Collected data:
• • • • • • •

(** X3: the foreign keys stay whole.  If every foreign key that is not
    NULL references an existing row, this is still so after any INSERT that
    succeeds and after any DELETE that succeeds: an INSERT is refused unless
    the rows it references are there, and a DELETE takes the referencing
    rows with it or sets their reference to NULL. *)
Theorem integrity_kept (db : database) :
  ref_integrity db →
  (∀ g t cols vals dn db' n,
     exec_insert g t cols vals dn db = inr (db', n) → ref_integrity db')
  ∧ (∀ t cols vals db' n,
       exec_delete t cols vals db = inr (db', n) → ref_integrity db').
Proof.
  intros Hdb. split.
  - intros g t cols vals dn db' n
      (T' & HT' & _ & _ & [(_ & _ & -> & _)|(_ & Hfkv & -> & _)])%exec_insert_inr; [done|].
    destruct (find_table_name _ _ _ HT') as [Hname' Hin'].
    set (new := make_row g T' (list_to_map (zip cols vals))) in *.
    assert (Hsup : ∀ x v, v ∈ ids (rows db x) → v ∈ ids (rows (<[t:=rows db t ++ [new]]> db) x)).
    { intros x v Hv. destruct (decide (t = x)) as [<-|Hne]; [|by rewrite rows_insert_ne].
      rewrite rows_insert. unfold ids in *. rewrite fmap_app. apply elem_of_app. by left. }
    intros T fk r HT Hfk Hr Hnn. apply Hsup.
    destruct (decide (tbl_name T = t)) as [E|NE].
    + rewrite E, rows_insert in Hr. apply elem_of_app in Hr as [Hr|Hr].
      * apply (Hdb T); [done|done| |done]. by rewrite E.
      * apply list_elem_of_singleton in Hr as ->.
        assert (T = T') as -> by (apply schema_name_inj; [done|done|congruence]).
        unfold fk_violation in Hfkv. destruct (List.find _ _) eqn:Hfind; [done|].
        pose proof (find_none _ _ Hfind fk (proj1 (list_elem_of_In _ _) Hfk)) as Hnone.
        cbn beta in Hnone.
        apply andb_false_iff in Hnone as [Hnone|Hnone].
        { apply negb_false_iff in Hnone. by destruct (col new (fk_column fk)). }
        apply negb_false_iff, existsb_exists in Hnone as (p & Hp & He).
        apply bool_decide_eq_true in He. rewrite <- He. unfold ids.
        apply list_elem_of_fmap. exists p. by rewrite <- list_elem_of_In in Hp.
    + rewrite rows_insert_ne in Hr by congruence. by apply (Hdb T).
  - intros t cols vals db' n H T fk r' HT Hfk Hr' Hnn.
    destruct (delete_remains _ _ _ _ _ _ T r' H HT Hr') as (r & Hr & Hnull).
    assert (col r (fk_column fk) = col r' (fk_column fk)) as Hsame.
    { by destruct (Hnull (fk_column fk)) as [E|E]. }
    assert (col r (fk_column fk) ∈ ids (rows db (fk_table fk))) as Hp.
    { apply (Hdb T); [done|done|done|by rewrite Hsame]. }
    unfold ids in Hp. apply list_elem_of_fmap in Hp as (p & Hid & Hp).
    destruct (schema_targets T fk HT Hfk) as [(P & HP & HPname) _].
    rewrite <- HPname in Hp.
    destruct (delete_fate _ _ _ _ _ _ P p H HP Hp) as [(q & Hq & Hqid)|Hgone].
    + unfold ids. apply list_elem_of_fmap. exists q. rewrite <- HPname.
      split; [congruence|done].
    + exfalso. apply (Hgone T fk r'); [done|done|done|done|done|congruence].
Qed.
(** X16 on the sample frame, whose meta knows the folder "a" only: the
    location "a/b" renders as a link to A and the plain text "b". *)
Lemma location_cell_own_segments_witness :
  exists c render,
    c ∈ sampleColumns 2000
    /\ Cell c = CustomCell render
    /\ render (sampleCell 0)
       = Ok (Div [("role", "cell")] ["cell"; "padding-right: 10px;"]
               [Anchor (Some (KeyString "a")) [] (Some "/a") ["locationItem"]
                  [Icon "folder"; Text " "; Text "A"];
                Span (Some (KeyString "b")) [] None [Text "b"]]).
Proof.
  assert (Hin : "column-location" ∈ columnIds (sampleColumns 2000)) by in_ids.
  apply list_elem_of_fmap in Hin as (c & Hid & Hc).
  destruct (location_cell_own_segments sampleSettings samplePanels
              sampleResponse 2000 (Some sampleSelection) (Some ToggleSelection)
              sampleStyles SelectTag (Some ChangeDatasource) c Hc (eq_sym Hid))
    as (info & render & Hinfo & Hcell & Hrows).
  exists c, render. split; [exact Hc|]. split; [exact Hcell|].
  destruct (Hrows (sampleCell 0))
    as (segments & Hjoin & Hclean & Hne & _ & Hrender).
  injection Hinfo as <-.
  assert (Hsegments : segments = ["a"; "b"]).
  { rewrite <- (split_join "/" segments Hne Hclean), Hjoin. reflexivity. }
  subst segments. rewrite Hrender; [reflexivity|].
  constructor; [left; eexists; reflexivity|].
  constructor; [right; reflexivity|].
  constructor.
Defined.

(** C6 (the code departs from it): in the frame whose [locationInfo] lists
    the folder "a" only, the segment "constructor" of the location
    "a/constructor" is not a key of [locationInfo], yet the cell renders
    it as a link, labelled "Object" and without target, where the raw
    segment in plain text is due: the read [meta.locationInfo[p]] finds
    what every object inherits. *)
Lemma inherited_segment_renders_as_link :
  sampleLocationInfo !! "constructor" = None
  /\ exists c render,
       c ∈ inheritedColumns
       /\ id c = "column-location"
       /\ Cell c = CustomCell render
       /\ render (sampleCell 0)
          = Ok (Div [("role", "cell")] ["cell"; "padding-right: 10px;"]
                  [Anchor (Some (KeyString "a")) [] (Some "/a") ["locationItem"]
                     [Icon "folder"; Text " "; Text "A"];
                   Anchor (Some (KeyString "constructor")) [] None
                     ["locationItem"]
                     [Icon "question-circle"; Text " "; Text "Object"]])
       /\ render (sampleCell 0)
          <> Ok (Div [("role", "cell")] ["cell"; "padding-right: 10px;"]
                   (map (segment_spec sampleLocationInfo sampleStyles)
                      ["a"; "constructor"])).
Proof.
  split; [reflexivity|].
  eexists {| id := "column-location"; Cell := CustomCell _ |}, _.
  split; [unfold inheritedColumns, generateColumns; cbn; in_ids|].
  split; [reflexivity|]. split; [reflexivity|]. split; [reflexivity|].
  vm_compute. discriminate.
Qed.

• • • • • • •

◆ Task goal ◆
Retype the records above, but only those lines that fall between the line containing "(∀ t cols vals" and the line containing "rewrite rows_insert. unfold", with both of those lines included, exactly as written.

◆ Result for this task ◆
  ∧ (∀ t cols vals db' n,
       exec_delete t cols vals db = inr (db', n) → ref_integrity db').
Proof.
  intros Hdb. split.
  - intros g t cols vals dn db' n
      (T' & HT' & _ & _ & [(_ & _ & -> & _)|(_ & Hfkv & -> & _)])%exec_insert_inr; [done|].
    destruct (find_table_name _ _ _ HT') as [Hname' Hin'].
    set (new := make_row g T' (list_to_map (zip cols vals))) in *.
    assert (Hsup : ∀ x v, v ∈ ids (rows db x) → v ∈ ids (rows (<[t:=rows db t ++ [new]]> db) x)).
    { intros x v Hv. destruct (decide (t = x)) as [<-|Hne]; [|by rewrite rows_insert_ne].
      rewrite rows_insert. unfold ids in *. rewrite fmap_app. apply elem_of_app. by left. }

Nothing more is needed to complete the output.